Exercise instructions: Under this line are the records; write out word for word the part that begins at the line containing "OpRelease set a'." and ends at the line containing "repeat split_match_in H. bool_hyps. unfold", and no more.

-------

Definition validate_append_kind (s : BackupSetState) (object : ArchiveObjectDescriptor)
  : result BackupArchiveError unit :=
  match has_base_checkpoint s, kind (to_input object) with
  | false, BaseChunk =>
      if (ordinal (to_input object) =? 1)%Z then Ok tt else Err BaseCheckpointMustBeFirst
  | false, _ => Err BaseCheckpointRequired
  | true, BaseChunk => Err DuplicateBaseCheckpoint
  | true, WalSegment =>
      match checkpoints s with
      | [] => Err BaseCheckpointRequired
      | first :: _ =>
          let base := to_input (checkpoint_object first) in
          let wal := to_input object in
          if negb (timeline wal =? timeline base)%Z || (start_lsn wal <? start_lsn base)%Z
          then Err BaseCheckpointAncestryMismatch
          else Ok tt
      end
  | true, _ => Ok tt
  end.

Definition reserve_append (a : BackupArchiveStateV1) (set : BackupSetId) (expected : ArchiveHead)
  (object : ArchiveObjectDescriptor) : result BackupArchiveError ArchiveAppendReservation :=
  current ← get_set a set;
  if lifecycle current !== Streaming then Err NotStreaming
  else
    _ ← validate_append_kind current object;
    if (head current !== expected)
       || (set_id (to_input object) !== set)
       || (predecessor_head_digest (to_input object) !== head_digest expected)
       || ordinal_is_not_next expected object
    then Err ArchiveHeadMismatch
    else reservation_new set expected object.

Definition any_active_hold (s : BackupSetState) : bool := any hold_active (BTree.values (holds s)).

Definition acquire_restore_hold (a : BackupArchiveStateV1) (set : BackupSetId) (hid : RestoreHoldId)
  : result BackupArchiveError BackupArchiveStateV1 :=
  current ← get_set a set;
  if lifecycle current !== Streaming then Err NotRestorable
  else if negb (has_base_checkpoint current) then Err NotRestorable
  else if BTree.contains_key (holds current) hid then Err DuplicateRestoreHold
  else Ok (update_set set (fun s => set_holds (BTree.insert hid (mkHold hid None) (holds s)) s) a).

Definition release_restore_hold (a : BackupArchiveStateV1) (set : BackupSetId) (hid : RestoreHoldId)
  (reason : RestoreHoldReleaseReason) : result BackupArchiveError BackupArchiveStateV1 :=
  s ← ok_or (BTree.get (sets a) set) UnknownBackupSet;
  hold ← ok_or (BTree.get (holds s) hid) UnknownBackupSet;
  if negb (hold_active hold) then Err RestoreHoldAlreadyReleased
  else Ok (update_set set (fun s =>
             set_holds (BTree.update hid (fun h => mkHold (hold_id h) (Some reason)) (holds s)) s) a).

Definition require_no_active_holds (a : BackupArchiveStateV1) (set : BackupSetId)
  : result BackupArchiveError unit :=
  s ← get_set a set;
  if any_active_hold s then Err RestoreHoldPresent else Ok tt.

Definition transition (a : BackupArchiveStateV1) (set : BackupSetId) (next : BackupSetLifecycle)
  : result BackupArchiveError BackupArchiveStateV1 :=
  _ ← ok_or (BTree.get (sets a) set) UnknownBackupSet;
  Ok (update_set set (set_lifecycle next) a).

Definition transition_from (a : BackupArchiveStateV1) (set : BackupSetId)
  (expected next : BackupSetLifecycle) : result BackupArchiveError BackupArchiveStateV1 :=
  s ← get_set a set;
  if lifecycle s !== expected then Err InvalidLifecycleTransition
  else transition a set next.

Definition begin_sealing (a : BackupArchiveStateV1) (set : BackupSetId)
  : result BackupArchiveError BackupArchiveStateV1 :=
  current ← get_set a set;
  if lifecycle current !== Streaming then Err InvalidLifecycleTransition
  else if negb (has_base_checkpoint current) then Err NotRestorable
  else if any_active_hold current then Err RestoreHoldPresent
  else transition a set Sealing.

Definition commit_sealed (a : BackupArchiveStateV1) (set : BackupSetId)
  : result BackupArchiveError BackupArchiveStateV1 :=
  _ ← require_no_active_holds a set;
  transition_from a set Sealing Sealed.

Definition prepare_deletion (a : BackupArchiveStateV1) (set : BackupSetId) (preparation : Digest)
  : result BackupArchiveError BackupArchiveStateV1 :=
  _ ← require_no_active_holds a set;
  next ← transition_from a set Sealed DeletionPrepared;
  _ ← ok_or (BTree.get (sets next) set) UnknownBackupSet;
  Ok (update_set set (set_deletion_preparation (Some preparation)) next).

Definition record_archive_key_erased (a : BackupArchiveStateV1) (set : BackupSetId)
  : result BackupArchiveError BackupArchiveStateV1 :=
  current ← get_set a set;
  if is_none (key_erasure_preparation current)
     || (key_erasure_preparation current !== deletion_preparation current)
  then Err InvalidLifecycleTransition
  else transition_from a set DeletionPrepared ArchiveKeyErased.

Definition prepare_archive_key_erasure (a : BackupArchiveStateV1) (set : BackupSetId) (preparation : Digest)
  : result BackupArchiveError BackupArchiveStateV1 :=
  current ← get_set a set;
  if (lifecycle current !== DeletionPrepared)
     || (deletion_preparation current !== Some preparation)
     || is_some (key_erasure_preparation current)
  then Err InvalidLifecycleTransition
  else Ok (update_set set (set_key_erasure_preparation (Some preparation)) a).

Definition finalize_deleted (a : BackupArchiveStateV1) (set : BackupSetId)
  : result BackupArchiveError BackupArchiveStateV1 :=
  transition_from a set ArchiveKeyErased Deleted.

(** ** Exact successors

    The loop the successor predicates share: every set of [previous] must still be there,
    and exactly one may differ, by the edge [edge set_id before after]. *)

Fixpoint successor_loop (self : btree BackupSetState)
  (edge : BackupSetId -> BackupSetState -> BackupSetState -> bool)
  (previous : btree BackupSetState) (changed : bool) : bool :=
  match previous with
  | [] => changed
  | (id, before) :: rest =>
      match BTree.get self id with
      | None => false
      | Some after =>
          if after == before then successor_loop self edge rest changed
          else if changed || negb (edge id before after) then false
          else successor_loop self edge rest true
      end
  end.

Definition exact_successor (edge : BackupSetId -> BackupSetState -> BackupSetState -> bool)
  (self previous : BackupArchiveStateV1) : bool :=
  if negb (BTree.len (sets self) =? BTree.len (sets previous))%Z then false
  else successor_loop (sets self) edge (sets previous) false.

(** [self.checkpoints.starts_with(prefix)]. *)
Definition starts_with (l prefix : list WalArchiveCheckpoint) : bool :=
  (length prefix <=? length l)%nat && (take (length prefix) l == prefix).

-------

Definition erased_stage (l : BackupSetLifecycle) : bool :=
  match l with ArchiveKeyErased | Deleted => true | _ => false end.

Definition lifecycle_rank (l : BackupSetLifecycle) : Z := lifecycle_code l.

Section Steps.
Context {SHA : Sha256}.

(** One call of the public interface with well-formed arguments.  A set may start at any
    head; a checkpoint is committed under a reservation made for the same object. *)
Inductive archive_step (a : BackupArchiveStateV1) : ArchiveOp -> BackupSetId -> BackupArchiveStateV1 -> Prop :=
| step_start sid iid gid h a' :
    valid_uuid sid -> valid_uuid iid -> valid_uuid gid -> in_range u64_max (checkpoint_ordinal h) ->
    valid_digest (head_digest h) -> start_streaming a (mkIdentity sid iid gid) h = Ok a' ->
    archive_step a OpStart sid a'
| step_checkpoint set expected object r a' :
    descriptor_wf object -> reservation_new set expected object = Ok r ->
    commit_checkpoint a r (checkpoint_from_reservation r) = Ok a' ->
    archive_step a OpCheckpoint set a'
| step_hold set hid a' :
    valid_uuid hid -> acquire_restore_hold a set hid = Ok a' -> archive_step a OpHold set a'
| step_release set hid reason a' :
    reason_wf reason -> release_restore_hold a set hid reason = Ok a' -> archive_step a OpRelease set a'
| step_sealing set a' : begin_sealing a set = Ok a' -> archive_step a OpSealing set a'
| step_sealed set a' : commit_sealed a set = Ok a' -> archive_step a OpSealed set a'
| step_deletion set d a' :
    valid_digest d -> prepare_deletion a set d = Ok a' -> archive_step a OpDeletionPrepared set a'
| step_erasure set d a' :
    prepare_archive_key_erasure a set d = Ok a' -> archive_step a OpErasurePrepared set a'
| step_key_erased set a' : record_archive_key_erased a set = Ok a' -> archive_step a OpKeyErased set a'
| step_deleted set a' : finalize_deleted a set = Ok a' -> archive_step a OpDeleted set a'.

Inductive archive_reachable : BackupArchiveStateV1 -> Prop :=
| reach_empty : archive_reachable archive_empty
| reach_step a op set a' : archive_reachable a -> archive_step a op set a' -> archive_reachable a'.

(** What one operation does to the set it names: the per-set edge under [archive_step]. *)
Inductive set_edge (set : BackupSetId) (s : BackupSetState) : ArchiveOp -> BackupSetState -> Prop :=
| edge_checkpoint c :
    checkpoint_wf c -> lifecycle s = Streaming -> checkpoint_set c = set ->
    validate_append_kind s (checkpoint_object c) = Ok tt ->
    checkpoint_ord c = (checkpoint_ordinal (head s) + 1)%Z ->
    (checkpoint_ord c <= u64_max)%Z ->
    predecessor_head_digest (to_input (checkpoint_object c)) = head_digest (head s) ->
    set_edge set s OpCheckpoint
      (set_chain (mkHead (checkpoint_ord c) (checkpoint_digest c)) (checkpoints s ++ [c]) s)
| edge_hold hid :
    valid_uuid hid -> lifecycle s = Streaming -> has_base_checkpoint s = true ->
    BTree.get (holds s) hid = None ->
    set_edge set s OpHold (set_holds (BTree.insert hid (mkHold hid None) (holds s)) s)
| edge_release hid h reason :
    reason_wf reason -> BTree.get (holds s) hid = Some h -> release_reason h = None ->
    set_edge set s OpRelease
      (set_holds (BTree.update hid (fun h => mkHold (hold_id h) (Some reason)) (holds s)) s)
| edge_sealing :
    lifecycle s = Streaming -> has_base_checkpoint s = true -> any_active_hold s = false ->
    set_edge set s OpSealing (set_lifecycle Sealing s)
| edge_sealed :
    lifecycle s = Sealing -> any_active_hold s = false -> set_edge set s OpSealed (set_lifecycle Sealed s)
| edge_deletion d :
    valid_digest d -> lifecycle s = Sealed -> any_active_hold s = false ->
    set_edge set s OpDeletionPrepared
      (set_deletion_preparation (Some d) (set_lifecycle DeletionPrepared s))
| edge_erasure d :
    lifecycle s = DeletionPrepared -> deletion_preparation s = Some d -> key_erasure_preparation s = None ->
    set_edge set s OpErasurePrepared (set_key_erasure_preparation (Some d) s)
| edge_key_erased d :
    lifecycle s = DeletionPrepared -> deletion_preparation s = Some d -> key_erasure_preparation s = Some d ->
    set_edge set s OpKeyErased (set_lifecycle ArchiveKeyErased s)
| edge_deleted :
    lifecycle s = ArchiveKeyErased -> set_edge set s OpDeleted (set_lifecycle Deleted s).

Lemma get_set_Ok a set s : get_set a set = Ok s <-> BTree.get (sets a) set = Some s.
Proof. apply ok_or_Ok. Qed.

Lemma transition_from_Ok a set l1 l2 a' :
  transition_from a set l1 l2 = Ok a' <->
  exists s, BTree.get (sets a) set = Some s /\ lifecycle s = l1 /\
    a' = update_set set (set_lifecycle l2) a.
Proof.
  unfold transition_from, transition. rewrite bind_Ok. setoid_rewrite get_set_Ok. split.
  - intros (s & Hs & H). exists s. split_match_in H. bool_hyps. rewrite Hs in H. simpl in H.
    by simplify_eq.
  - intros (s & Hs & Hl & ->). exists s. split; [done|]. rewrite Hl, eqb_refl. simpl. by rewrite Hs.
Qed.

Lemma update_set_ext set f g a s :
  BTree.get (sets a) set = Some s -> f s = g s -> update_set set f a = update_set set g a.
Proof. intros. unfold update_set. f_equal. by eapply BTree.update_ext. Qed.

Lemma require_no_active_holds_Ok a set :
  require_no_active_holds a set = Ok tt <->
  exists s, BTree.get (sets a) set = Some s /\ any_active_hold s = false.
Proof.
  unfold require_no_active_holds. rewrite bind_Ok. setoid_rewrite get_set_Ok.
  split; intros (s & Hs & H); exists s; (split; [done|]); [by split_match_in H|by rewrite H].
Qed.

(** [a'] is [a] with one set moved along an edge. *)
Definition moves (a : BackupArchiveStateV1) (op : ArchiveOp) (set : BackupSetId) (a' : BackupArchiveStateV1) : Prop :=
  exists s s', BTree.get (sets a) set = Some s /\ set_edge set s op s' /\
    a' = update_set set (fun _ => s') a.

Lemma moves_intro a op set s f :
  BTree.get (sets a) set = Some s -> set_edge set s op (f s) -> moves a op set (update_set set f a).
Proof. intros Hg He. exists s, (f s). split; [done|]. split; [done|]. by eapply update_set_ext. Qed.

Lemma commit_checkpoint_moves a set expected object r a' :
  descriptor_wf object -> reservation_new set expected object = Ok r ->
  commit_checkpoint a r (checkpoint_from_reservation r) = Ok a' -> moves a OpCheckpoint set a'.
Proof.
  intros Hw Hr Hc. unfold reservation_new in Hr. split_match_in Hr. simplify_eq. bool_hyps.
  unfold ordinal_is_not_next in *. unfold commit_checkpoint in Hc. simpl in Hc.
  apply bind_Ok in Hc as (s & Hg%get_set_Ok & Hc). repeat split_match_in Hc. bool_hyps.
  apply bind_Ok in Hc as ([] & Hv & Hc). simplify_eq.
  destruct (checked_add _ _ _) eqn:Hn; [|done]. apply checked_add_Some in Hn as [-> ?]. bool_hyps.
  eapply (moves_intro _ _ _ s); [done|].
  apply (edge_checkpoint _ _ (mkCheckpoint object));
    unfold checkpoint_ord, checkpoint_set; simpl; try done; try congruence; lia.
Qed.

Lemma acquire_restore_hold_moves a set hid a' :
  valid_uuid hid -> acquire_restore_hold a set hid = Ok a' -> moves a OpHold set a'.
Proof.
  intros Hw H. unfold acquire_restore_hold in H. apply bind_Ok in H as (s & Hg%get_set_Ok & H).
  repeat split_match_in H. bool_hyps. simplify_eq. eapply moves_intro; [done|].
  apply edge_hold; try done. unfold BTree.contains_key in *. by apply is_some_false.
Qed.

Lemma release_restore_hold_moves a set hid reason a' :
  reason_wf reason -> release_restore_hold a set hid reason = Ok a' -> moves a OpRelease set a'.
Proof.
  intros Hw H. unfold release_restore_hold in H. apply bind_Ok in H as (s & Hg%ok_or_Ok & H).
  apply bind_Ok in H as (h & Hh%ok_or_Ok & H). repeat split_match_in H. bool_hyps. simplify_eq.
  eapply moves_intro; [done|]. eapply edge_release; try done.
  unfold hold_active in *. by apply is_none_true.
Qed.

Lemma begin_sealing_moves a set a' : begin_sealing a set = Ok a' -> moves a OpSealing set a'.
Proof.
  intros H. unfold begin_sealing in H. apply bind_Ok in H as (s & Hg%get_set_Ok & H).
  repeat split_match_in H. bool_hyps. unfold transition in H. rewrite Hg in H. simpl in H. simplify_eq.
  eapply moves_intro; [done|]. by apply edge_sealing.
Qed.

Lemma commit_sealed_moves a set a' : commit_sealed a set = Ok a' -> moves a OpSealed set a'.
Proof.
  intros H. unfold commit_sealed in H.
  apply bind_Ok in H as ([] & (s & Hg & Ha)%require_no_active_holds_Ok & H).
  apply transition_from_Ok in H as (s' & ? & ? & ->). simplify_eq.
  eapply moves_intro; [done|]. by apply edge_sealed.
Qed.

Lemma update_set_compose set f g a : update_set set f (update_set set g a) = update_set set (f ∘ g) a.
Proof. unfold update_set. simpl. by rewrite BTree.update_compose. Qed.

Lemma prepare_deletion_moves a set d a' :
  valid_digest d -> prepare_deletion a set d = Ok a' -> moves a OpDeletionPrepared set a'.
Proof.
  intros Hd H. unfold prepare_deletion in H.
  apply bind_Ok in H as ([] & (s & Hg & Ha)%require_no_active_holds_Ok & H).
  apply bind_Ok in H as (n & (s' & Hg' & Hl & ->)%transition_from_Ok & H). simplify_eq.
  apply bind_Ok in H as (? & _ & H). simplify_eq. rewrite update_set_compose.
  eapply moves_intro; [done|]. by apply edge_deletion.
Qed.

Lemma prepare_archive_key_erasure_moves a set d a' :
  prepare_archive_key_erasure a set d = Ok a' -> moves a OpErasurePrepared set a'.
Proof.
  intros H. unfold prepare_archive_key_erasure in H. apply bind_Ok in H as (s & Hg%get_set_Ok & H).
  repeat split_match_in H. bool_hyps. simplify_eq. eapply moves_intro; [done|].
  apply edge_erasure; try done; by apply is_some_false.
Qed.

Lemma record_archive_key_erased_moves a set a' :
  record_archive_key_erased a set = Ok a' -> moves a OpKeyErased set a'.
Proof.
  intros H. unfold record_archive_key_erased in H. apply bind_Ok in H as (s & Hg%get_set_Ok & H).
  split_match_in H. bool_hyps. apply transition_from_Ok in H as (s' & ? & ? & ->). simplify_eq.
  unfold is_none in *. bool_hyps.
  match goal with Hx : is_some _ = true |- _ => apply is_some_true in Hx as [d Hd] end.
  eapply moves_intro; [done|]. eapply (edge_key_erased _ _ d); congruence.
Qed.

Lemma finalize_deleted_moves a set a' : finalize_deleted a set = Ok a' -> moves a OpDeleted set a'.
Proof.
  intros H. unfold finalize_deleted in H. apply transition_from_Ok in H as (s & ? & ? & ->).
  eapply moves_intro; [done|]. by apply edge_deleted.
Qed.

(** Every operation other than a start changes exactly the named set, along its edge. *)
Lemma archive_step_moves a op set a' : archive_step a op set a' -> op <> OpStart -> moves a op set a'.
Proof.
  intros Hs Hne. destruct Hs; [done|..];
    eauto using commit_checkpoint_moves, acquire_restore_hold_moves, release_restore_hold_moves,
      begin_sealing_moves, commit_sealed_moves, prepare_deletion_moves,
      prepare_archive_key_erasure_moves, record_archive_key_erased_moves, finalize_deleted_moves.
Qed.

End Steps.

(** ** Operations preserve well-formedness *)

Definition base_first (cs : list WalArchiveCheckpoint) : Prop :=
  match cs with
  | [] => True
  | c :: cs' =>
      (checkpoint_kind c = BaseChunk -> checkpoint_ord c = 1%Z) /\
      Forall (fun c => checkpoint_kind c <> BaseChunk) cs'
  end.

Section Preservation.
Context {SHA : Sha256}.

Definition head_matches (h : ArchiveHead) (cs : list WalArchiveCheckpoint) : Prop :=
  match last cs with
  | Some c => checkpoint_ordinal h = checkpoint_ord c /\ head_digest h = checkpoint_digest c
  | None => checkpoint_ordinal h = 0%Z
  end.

-------

Exercise result:
  reason_wf reason -> release_restore_hold a set hid reason = Ok a' -> moves a OpRelease set a'.
Proof.
  intros Hw H. unfold release_restore_hold in H. apply bind_Ok in H as (s & Hg%ok_or_Ok & H).
  apply bind_Ok in H as (h & Hh%ok_or_Ok & H). repeat split_match_in H. bool_hyps. simplify_eq.
  eapply moves_intro; [done|]. eapply edge_release; try done.
  unfold hold_active in *. by apply is_none_true.
Qed.

Lemma begin_sealing_moves a set a' : begin_sealing a set = Ok a' -> moves a OpSealing set a'.
Proof.
  intros H. unfold begin_sealing in H. apply bind_Ok in H as (s & Hg%get_set_Ok & H).
  repeat split_match_in H. bool_hyps. unfold transition in H. rewrite Hg in H. simpl in H. simplify_eq.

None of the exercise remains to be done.